======== Provided entries ========
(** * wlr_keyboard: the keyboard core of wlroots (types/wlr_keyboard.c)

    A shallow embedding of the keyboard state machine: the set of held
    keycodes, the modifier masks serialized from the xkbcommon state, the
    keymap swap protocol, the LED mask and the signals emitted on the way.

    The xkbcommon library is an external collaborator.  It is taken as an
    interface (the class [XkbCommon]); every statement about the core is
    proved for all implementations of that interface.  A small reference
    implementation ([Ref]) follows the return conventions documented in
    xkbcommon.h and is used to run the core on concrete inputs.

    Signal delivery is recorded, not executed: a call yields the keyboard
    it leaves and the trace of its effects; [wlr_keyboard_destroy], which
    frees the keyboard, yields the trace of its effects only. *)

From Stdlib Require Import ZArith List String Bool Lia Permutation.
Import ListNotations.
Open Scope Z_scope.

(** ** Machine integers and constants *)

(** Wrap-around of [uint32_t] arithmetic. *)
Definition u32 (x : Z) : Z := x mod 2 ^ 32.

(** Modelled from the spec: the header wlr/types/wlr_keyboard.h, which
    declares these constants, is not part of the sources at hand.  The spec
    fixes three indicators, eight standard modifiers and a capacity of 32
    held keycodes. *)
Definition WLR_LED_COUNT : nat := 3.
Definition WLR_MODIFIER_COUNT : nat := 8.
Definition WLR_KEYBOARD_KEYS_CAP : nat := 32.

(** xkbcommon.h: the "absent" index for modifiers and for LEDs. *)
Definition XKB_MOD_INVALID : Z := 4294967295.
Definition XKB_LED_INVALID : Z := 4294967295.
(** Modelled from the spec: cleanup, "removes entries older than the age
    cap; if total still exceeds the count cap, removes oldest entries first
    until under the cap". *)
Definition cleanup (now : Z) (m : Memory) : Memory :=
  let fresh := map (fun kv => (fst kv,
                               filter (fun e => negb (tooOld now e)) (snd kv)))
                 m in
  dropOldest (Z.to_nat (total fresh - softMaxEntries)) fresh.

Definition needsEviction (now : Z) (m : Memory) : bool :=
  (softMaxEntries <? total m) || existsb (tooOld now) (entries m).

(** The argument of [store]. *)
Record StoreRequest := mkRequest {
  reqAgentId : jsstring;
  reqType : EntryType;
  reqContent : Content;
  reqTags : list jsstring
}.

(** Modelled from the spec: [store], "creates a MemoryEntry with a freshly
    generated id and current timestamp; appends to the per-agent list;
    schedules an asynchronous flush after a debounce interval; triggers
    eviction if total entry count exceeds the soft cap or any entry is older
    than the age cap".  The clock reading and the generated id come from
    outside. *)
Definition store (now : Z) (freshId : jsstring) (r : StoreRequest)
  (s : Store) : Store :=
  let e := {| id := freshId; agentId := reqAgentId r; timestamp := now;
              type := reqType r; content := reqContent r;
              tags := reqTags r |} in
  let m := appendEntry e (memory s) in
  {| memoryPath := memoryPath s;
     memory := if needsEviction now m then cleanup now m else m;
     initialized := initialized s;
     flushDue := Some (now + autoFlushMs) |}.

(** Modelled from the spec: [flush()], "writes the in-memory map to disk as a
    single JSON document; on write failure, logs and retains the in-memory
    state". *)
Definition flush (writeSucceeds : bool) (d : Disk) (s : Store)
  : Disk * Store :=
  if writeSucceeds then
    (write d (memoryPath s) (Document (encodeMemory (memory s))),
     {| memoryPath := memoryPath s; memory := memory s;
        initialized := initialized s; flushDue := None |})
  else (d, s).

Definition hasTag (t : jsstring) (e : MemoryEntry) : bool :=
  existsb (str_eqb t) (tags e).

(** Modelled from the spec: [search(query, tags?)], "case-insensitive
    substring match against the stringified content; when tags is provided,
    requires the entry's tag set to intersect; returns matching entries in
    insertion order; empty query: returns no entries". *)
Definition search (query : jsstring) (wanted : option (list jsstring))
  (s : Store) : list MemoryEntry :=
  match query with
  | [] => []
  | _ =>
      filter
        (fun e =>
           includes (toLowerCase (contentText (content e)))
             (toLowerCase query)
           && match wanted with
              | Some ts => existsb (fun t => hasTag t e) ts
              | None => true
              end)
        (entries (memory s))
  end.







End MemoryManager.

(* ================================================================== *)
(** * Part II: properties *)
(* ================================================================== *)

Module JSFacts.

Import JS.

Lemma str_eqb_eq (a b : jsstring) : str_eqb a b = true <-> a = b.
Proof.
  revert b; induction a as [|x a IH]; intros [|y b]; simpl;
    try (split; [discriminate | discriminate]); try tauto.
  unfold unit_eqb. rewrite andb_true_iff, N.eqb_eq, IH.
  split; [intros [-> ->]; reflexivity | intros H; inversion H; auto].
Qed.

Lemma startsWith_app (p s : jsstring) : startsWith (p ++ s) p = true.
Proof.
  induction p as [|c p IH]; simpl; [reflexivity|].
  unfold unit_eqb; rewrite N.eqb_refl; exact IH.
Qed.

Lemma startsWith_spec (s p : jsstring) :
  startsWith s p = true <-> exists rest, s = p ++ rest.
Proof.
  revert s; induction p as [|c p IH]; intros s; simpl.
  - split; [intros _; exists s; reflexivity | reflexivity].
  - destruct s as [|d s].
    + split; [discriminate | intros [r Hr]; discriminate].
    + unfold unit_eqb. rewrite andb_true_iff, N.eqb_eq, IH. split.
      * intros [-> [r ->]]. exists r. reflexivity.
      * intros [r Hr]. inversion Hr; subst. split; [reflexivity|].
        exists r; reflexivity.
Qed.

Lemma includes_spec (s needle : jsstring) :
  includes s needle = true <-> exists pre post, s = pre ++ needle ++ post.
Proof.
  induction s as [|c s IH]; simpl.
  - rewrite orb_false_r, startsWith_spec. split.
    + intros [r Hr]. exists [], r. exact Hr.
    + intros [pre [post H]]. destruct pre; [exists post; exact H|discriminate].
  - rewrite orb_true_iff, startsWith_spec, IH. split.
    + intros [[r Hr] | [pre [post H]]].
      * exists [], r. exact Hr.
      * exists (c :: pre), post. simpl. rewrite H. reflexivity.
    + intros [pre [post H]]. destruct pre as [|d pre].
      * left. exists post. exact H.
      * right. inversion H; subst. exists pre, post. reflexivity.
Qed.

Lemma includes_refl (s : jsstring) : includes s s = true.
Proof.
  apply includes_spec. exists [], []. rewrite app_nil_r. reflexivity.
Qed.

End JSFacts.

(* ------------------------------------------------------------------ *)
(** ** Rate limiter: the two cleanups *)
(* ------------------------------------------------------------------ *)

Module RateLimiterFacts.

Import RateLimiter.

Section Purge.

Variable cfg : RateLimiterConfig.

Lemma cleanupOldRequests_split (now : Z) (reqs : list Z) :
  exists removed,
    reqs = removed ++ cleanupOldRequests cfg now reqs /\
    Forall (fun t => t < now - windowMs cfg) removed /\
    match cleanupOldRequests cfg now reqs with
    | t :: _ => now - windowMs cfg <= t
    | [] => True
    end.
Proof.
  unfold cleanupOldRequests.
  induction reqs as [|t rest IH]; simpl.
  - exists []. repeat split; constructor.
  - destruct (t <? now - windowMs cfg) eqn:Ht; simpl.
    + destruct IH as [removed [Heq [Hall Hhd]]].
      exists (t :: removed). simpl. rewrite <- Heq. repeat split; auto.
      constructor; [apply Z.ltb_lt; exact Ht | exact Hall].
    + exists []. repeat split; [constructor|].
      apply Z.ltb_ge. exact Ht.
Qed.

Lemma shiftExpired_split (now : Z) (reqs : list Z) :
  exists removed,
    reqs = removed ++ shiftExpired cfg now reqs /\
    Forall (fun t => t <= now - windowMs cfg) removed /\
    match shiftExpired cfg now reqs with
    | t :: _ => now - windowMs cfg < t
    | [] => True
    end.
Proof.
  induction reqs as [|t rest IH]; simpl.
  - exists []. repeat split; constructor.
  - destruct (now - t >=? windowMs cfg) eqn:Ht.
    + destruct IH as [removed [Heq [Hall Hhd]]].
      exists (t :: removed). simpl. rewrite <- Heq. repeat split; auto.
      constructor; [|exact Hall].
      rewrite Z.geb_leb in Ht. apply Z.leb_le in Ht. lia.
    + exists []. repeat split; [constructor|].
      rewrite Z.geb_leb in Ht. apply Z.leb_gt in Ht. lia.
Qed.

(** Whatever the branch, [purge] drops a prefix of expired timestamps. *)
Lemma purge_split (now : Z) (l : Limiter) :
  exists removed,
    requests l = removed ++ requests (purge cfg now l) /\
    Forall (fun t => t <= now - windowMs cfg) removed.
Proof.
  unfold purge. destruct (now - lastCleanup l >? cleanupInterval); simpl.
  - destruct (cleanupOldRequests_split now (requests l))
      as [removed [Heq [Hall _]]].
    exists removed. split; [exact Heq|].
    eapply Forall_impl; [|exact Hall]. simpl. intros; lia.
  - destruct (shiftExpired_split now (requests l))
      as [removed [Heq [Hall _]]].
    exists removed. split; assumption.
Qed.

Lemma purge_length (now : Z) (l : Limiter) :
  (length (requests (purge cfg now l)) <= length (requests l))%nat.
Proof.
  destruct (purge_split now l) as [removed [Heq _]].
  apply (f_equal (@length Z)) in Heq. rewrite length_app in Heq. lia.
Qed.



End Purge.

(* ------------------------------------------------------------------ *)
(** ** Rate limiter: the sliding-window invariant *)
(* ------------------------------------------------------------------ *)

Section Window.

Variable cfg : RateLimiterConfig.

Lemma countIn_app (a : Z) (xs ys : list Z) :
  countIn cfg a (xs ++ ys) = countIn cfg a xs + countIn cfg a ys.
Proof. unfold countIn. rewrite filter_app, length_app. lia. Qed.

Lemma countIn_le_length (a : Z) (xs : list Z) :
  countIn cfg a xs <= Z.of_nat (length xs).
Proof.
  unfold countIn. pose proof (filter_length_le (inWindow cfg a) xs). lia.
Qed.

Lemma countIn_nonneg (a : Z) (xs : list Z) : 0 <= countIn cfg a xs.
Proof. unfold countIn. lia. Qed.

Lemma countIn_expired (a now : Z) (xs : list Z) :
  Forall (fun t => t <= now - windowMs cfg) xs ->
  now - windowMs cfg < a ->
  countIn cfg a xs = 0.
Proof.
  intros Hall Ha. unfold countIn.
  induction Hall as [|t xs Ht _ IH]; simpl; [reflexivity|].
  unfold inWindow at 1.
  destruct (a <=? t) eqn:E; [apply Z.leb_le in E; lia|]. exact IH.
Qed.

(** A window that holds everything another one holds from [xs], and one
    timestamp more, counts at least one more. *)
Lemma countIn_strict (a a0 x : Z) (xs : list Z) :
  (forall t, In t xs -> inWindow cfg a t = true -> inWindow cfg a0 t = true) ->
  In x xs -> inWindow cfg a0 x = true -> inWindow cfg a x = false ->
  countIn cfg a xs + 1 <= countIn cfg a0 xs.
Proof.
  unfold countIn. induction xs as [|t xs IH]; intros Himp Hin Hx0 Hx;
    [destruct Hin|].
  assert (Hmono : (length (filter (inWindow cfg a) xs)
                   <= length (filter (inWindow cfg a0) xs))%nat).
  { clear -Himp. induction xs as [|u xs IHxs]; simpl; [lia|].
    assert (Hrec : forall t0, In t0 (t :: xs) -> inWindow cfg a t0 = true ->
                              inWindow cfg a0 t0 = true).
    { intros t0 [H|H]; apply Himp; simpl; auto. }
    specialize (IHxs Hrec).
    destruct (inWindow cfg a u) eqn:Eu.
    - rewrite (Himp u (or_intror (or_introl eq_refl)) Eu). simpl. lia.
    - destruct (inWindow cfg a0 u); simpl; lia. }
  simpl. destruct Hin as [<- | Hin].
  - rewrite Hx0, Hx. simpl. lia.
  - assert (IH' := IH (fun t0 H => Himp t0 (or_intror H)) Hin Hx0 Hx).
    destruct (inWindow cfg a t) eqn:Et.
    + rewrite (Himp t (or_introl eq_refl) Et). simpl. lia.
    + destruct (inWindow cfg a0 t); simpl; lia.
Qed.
========
__Try it__.
All that should be written out is the stretch of lines above between the one holding "(** Modelled from the spec: the" and the one holding "Definition WLR_KEYBOARD_KEYS_CAP : nat := 32.", inclusive, exactly as given.

__Answer for this exercise__.
(** Modelled from the spec: the header wlr/types/wlr_keyboard.h, which
    declares these constants, is not part of the sources at hand.  The spec
    fixes three indicators, eight standard modifiers and a capacity of 32
    held keycodes. *)
Definition WLR_LED_COUNT : nat := 3.
Definition WLR_MODIFIER_COUNT : nat := 8.
Definition WLR_KEYBOARD_KEYS_CAP : nat := 32.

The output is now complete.